PROBLEM STATEMENT: Lines to return, exactly: from the line with "- split; [gd|]. by split." to the line with "intros G. unfold read_packet." in the entries below, both included.

• • • • •

(** A turn from the label [top] ends the search or drops a frame, and a turn
    after a drop ends it. *)
Lemma next_turn f jb : good jb ->
  (exists jb' o, next_by_seq (S f) jb = Some (jb', o) /\ found_next jb jb' o) \/
  (exists jb', next_by_seq (S f) jb = next_by_seq f jb' /\ good jb' /\ type jb' = type jb /\
               dropped jb = 0 /\ dropped jb' = 1 /\ video jb = true).
Proof.
  intros G. cbn [next_by_seq]. set (jb0 := if video jb && negb (dropped jb =? 0) then _ else jb).
  assert (G0 : good jb0) by (subst jb0; gd).
  assert (T0 : type jb0 = type jb).
  { subst jb0. destruct (_ && _); [|done]. by rewrite (proj1 (proj2 (proj2 (refresh_rest _)))). }
  assert (D0 : video jb = true -> dropped jb0 = 0 /\ (dropped jb <> 0 -> target_seq jb0 = 0)).
  { intros V. subst jb0. rewrite V. destruct (Z.eqb_spec (dropped jb) 0); [done|].
    cbn [negb andb]. destruct (refresh_rest (jb <| dropped := 0 |> <| target_seq := 0 |>)) as (_ & -> & _ & ->).
    done. }
  cbv zeta. destruct (Z.eqb_spec (target_seq jb0) 0) as [Et|Et].
  { left. eexists _, _. split; [done|]. split; [gd|]. split; [done|]. intros id.
    destruct (ih_find _ _) as [i|] eqn:F; [intros [= ->]; by eapply (find_readable jb0)|].
    intros E. pose proof (find_lowest_spec jb0) as L. rewrite E in L. destruct L as (? & ? & _). done. }
  destruct (ih_find _ _) as [i|] eqn:F.
  { left. eexists _, _. split; [done|]. split; [gd|]. split; [done|].
    intros id [= ->]. by eapply (find_readable jb0). }
  assert (V0 : video (jb_miss jb0) = video jb) by (by apply video_key).
  rewrite V0. destruct (video jb) eqn:V.
  2:{ left. eexists _, _. split; [done|]. split; [gd|]. by split. }
  destruct D0 as [D0 Dt]; [done|]. clearbody jb0.
  set (jb1 := if (1 <? period_miss_count _) && _ then _ else _).
  assert (G1 : good jb1 /\ type jb1 = type jb /\ dropped jb1 = 0).
  { subst jb1. split; [gd|]. destruct (_ && _); [|by split].
    destruct (frame_inc_rest (jb_miss jb0 <| period_miss_inc := u32 (period_miss_inc (jb_miss jb0) + 1) |>) 1)
      as (_ & -> & -> & _). done. }
  destruct G1 as (G1 & T1 & D1). destruct (refresh_rest jb1) as (_ & D2 & T2 & _).
  pose proof (try_next_spec 10 (request_video_refresh jb1)) as N.
  destruct (try_next 10 _) as [jb' [o|[]]].
  - left. exists jb', o. destruct N as (N1 & N2 & N3); [gd|congruence|].
    split; [done|]. split_and!; [done|congruence|done].
  - right. exists jb'. destruct N as (N1 & N2 & N3); [gd|congruence|].
    split_and!; try congruence; try done. destruct (decide (dropped jb = 0)); [done|]. tauto.
Qed.

(** The search of [jb_next_packet_by_seq] ends within two turns. *)
Lemma next_by_seq_total jb : good jb ->
  exists jb' o, next_by_seq 2 jb = Some (jb', o) /\ found_next jb jb' o.
Proof.
  intros G. destruct (next_turn 1 jb G) as [?|(j1 & -> & G1 & T1 & _ & D1 & V)]; [done|].
  destruct (next_turn 0 j1 G1) as [(jb' & o & -> & F1 & F2 & F3)|(_ & _ & _ & _ & D & _)]; [|lia].
  exists jb', o. split; [done|]. split_and!; [done|congruence|done].
Qed.

Lemma next_packet_total jb : good jb ->
  exists jb' o, jb_next_packet jb = Some (jb', o) /\ found_next jb jb' o.
Proof.
  intros G. pose proof G as ([m W] & _). unfold jb_next_packet, jb_next_packet_by_seq.
  rewrite (proj2 (wn_mode _ _ W)). cbn [Z.eqb negb].
  destruct (next_by_seq_total jb G) as (j & [id|] & -> & G1 & T1 & R1); eexists _, _; (split; [done|]).
  - split; [gd|]. by split.
  - by split_and!.
Qed.

Lemma goodi_note_read jb id : goodi id jb -> goodi id (note_read jb id).
Proof. intros G. cbv delta [note_read]; cbv beta. repeat gi1. Qed.

Lemma good_read jb : good jb ->
  exists jb' st out, read_packet jb = Some (jb', st, out) /\ good jb'.
Proof.
  intros G. unfold read_packet. cbv zeta. set (jb1 := if _ <? _ then _ else _).
  assert (G1 : good jb1) by (subst jb1; gd; by apply good_period). clearbody jb1.
  destruct (next_packet_total jb1 G1) as (jb2 & [id|] & -> & G2 & T2 & R2).
  - eexists _, _, _. split; [done|]. destruct (R2 id eq_refl) as [I _].
    destruct (goodi_note_read jb2 id) as [G3 I3]; [done|]. apply good_hide; [gd|done].
  - destruct (video jb2); [|destruct (_ <? _)]; eexists _, _, _; (split; [reflexivity|]); gd.
Qed.

Lemma good_get jb : good jb ->
  exists jb' st out, switch_jb_get_packet jb = Some (jb', st, out) /\ good jb'.
Proof.
  intros G. unfold switch_jb_get_packet.
  assert (X : exists jb1 st out, (if complete_frames jb =? 0
         then Some (jb <| flush := false |>, SWITCH_STATUS_BREAK, NoPacket)
         else if (complete_frames jb <? frame_len jb) && negb (flush jb)
         then Some (jb, SWITCH_STATUS_MORE_DATA, NoPacket)
         else read_packet jb) = Some (jb1, st, out) /\ good jb1).
  { destruct (_ =? 0); [eexists _, _, _; split; [done|gd]|].
    destruct (_ && _); [by eauto|by apply good_read]. }
  destruct X as (jb1 & st & out & -> & G1). eexists _, _, _. split; [reflexivity|]. gd.
Qed.

(** ** Audio: what a buffer holds *)

Definition contents (jb : switch_jb) (m : gmap Z Z) : gmap Z (rtp_packet * Z) :=
  (fun id => (packet (node jb id), len (node jb id))) <$> m.

(** The visible nodes are the indexed ones. *)
Definition indexed (jb : switch_jb) (m : gmap Z Z) : Prop :=
  forall id, readable jb id -> m !! nseq jb id = Some id.

Definition counted (jb : switch_jb) (d : Z) : switch_jb := jb <| complete_frames := u32 (complete_frames jb + d) |>.

Lemma counted_status jb jb' d : status jb' = status jb -> status (counted jb' d) = status (counted jb d).
Proof.
  intros S. unfold counted. rewrite (proj1 (proj2 (proj2 (proj1 (status_inv _ _ S))))).
  unfold status in *. rupd. congruence.
Qed.

Lemma note_write_audio jb pk id : type jb = SJB_AUDIO ->
  key (note_write jb pk id) = key jb /\ status (note_write jb pk id) = status (counted jb 1).
Proof.
  intros A. unfold note_write.
  assert (V : video jb = false) by (unfold video; by rewrite A). rewrite V, andb_false_r. cbn [andb].
  set (jb1 := if _ || _ || _ then _ else jb).
  assert (E : key jb1 = key jb /\ status jb1 = status jb /\ type jb1 = SJB_AUDIO)
    by (subst jb1; by destruct (_ || _ || _)).
  destruct E as (E1 & E2 & E3). assert (video jb1 = false) as -> by (unfold video; by rewrite E3).
  rewrite (bool_decide_true (type jb1 = SJB_AUDIO)), orb_true_r by done. clearbody jb1.
  pose proof (counted_status _ _ 1 E2) as E4.
  split.
  - rewrite <- E1. by destruct (negb _).
  - rewrite <- E4. by destruct (negb _).
Qed.

(** A write of an audio packet that finds a node. *)
Record put_in (jb jb' : switch_jb) (m : gmap Z Z) (pk : rtp_packet) (n id : Z) : Prop := mk_put_in {
  pi_wf : wf_nodes jb' (<[seq pk := id]> m);
  pi_fresh : forall k, m !! k <> Some id;
  pi_node : packet (node jb' id) = pk /\ len (node jb' id) = n;
  pi_other : forall i, i <> id -> node jb' i = node jb i;
  pi_list : forall i, i ∈ node_list jb' -> i = id \/ i ∈ node_list jb;
  pi_grow : zlen (node_list jb') <= zlen (node_list jb) \/
            (zlen (node_list jb') <= zlen (node_list jb) + 1 /\ forall i, i ∈ node_list jb -> nvisible jb i = true);
  pi_status : status jb' = status (counted jb 1)
}.
(** * Gender.ipynb: the face-image gender-classification notebook

    A shallow embedding of the first code cell of
    [assets/21_kernelsvm/plt/Gender.ipynb] (Python 2, numpy, scikit-learn):
    the dataset enumerator [build_list_fn], the loader [rgb2gray] /
    [vectorize_img], the random projection in [build_data_matrix], the
    feature statistics [feature_extraction] and the accuracy report.

    numpy arrays are modelled as row lists with a recorded column count,
    exceptions as an error result, and numpy's float64 as Rocq's primitive
    binary64 floats.  The numeric functions are written once over a
    [Scalar] interface: the structural theorems hold for any arithmetic,
    the numeric ones are proved on float64.  What the notebook calls in
    numpy's generator, scipy's image reader and scikit-learn's estimator
    is taken as a parameter. *)

From Stdlib Require Import ZArith QArith Lia Bool.
From Stdlib Require Import Strings.String Strings.Ascii Numbers.DecimalString.
From Stdlib Require Import Floats.
From Stdlib Require DecimalPos DecimalZ.
From stdpp Require Import base list.

Local Open Scope Z_scope.
#[local] Set Warnings "-inexact-float".

(** ** Exceptions *)

(** The Python exceptions that the modelled code can raise. *)
Inductive exn : Set :=
  | IOError      (* imread: the file is missing or is not an image *)
  | IndexError   (* an index outside an array's dimension *)
  | ValueError.  (* shapes that cannot be reshaped or broadcast together *)

Inductive result (A : Type) : Type :=
  | Ok (a : A)
  | Raise (e : exn).
Arguments Ok {A} a.
Arguments Raise {A} e.

Definition rbind {A B} (m : result A) (k : A -> result B) : result B :=
  match m with
  | Ok a => k a
  | Raise e => Raise e
  end.

Declare Scope result_scope.
Delimit Scope result_scope with result.
Notation "'do' x <- m ; k" := (rbind m (fun x => k))
  (at level 10, x pattern, m at level 100, k at level 200) : result_scope.
Local Open Scope result_scope.

(** Sequencing a fallible function over a list, left to right; the first
    exception aborts the whole batch. *)
Fixpoint rmapM {A B} (f : A -> result B) (l : list A) : result (list B) :=
  match l with
  | [] => Ok []
  | a :: l' => do b <- f a; do bs <- rmapM f l'; Ok (b :: bs)
  end.

(** ** Python strings *)

Module PyStr.

Local Open Scope string_scope.

(** [str(n)] of an integer: decimal digits, with a leading '-' when
    negative. *)
Definition str (n : Z) : string := NilZero.string_of_int (Z.to_int n).

Fixpoint zeros (k : nat) : string :=
  match k with
  | O => EmptyString
  | S k' => String "0" (zeros k')
  end.

Definition is_sign (c : ascii) : bool :=
  (Ascii.eqb c "+" || Ascii.eqb c "-")%bool.

(** [s.zfill(width)]: pad on the left with '0' up to [width] characters;
    a leading sign stays in front of the padding; a string that is
    already [width] long or longer is returned as it is. *)
Definition zfill (width : nat) (s : string) : string :=
  let len := String.length s in
  if (width <=? len)%nat then s
  else
    let fill := (width - len)%nat in
    match s with
    | String c rest =>
        if is_sign c then String c (zeros fill ++ rest)
        else zeros fill ++ s
    | EmptyString => zeros fill
    end.

End PyStr.

(** ** Dataset enumerator *)

Section Enumerator.

Local Open Scope string_scope.

(** The notebook's global [path] (the database directory). *)
Variable path : string.

(** One file name of the AR database:
    [path + pre + str(im_id).zfill(3) + '-' + str(v_id).zfill(2) + '.bmp']. *)
Definition file_name (pre : string) (im_id v_id : Z) : string :=
  path ++ pre ++ PyStr.zfill 3 (PyStr.str im_id) ++ "-"
       ++ PyStr.zfill 2 (PyStr.str v_id) ++ ".bmp".

(** The inner loop [for v_id in view_ids: ... list_fn.append(fn)]. *)
Fixpoint build_list_fn_views (pre : string) (im_id : Z) (view_ids : list Z)
    (list_fn : list string) : list string :=
  match view_ids with
  | [] => list_fn
  | v_id :: vs =>
      build_list_fn_views pre im_id vs (list_fn ++ [file_name pre im_id v_id])
  end.

(** The outer loop [for im_id in img_ids: ...]. *)
Fixpoint build_list_fn_imgs (pre : string) (img_ids view_ids : list Z)
    (list_fn : list string) : list string :=
  match img_ids with
  | [] => list_fn
  | im_id :: ims =>
      build_list_fn_imgs pre ims view_ids
        (build_list_fn_views pre im_id view_ids list_fn)
  end.

Definition build_list_fn (pre : string) (img_ids view_ids : list Z)
    : list string :=
  build_list_fn_imgs pre img_ids view_ids [].

End Enumerator.

(** The notebook's literal constants. *)
Module Notebook.
Local Open Scope string_scope.
Definition path : string := "../../data/AR/".
(** [np.arange(a, b)]: the integers [a, a+1, ..., b-1]. *)
Definition arange (a b : Z) : list Z :=
  map (fun k => a + Z.of_nat k) (seq 0 (Z.to_nat (b - a))).
Definition train_ids : list Z := arange 1 26.
Definition test_ids : list Z := arange 26 50.
Definition view_ids : list Z := arange 1 8 ++ arange 14 21.
Definition D : nat := 165 * 120.
Definition d : nat := 1000.
End Notebook.

(** ** Scalars *)

(** The arithmetic that the numeric code needs from its element type.
    numpy computes in float64 ([float_scalar] below); nothing in the
    structural theorems depends on which arithmetic is chosen. *)
Class Scalar (A : Type) : Type := {
  s_zero : A;
  s_one : A;
  s_add : A -> A -> A;
  s_sub : A -> A -> A;
  s_mul : A -> A -> A;
  s_div : A -> A -> A;
  (** conversion of an integer (a uint8 pixel, a row count) *)
  s_of_Z : Z -> A;
  (** a decimal literal such as [.299], given as a fraction *)
  s_lit : Q -> A;
  (** the comparison [==] *)
  s_eqb : A -> A -> bool;
  (** the rendering ["%.2f" % x] *)
  s_fmt2 : A -> string
}.

Module F64.

Local Open Scope float_scope.

(** An integer as a float64, for an int64 (below 2^63 in absolute value):
    exact below 2^53, rounded to the nearest float above. *)
Definition of_Z (z : Z) : float :=
  match z with
  | Z0 => 0
  | Zpos _ => PrimFloat.of_uint63 (Uint63.of_Z z)
  | Zneg p => - PrimFloat.of_uint63 (Uint63.of_Z (Zpos p))
  end.

(** The float64 nearest to the fraction [n/d] (for [n], [d] below 2^53):
    what Python reads a decimal literal as. *)
Definition lit (q : Q) : float := of_Z (Qnum q) / of_Z (Zpos (Qden q)).

(** [num/den] rounded to the nearest integer, ties to even, for
    [0 <= num] and [0 < den]. *)
Definition round_half_even (num den : Z) : Z :=
  let q := (num / den)%Z in
  let r := (num mod den)%Z in
  match (2 * r ?= den)%Z with
  | Lt => q
  | Gt => (q + 1)%Z
  | Eq => if Z.even q then q else (q + 1)%Z
  end.

(** The hundredths in [m * 2^e], rounded to the nearest, ties to even. *)
Definition hundredths (m : positive) (e : Z) : Z :=
  match e with
  | Zneg k => round_half_even (Zpos m * 100) (2 ^ Zpos k)
  | _ => (Zpos m * 100 * 2 ^ e)%Z
  end.

(** A count of hundredths as a numeral with two decimals. *)
Definition decimal2 (n : Z) : string :=
  (PyStr.str (n / 100) ++ "." ++ PyStr.zfill 2 (PyStr.str (n mod 100)))%string.

(** ["%.2f" % x]: the exact binary value of [x], correctly rounded to
    two decimals; [nan] and the infinities by name. *)
Definition fmt2 (x : float) : string :=
  match Prim2SF x with
  | S754_nan => "nan"
  | S754_infinity s => if s then "-inf" else "inf"
  | S754_zero s => if s then "-0.00" else "0.00"
  | S754_finite s m e =>
      ((if s then "-" else "") ++ decimal2 (hundredths m e))%string
  end.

• • • • •

SOLUTION TO THIS EXERCISE:
  - split; [gd|]. by split.
  - by split_and!.
Qed.

Lemma goodi_note_read jb id : goodi id jb -> goodi id (note_read jb id).
Proof. intros G. cbv delta [note_read]; cbv beta. repeat gi1. Qed.

Lemma good_read jb : good jb ->
  exists jb' st out, read_packet jb = Some (jb', st, out) /\ good jb'.
Proof.
  intros G. unfold read_packet. cbv zeta. set (jb1 := if _ <? _ then _ else _).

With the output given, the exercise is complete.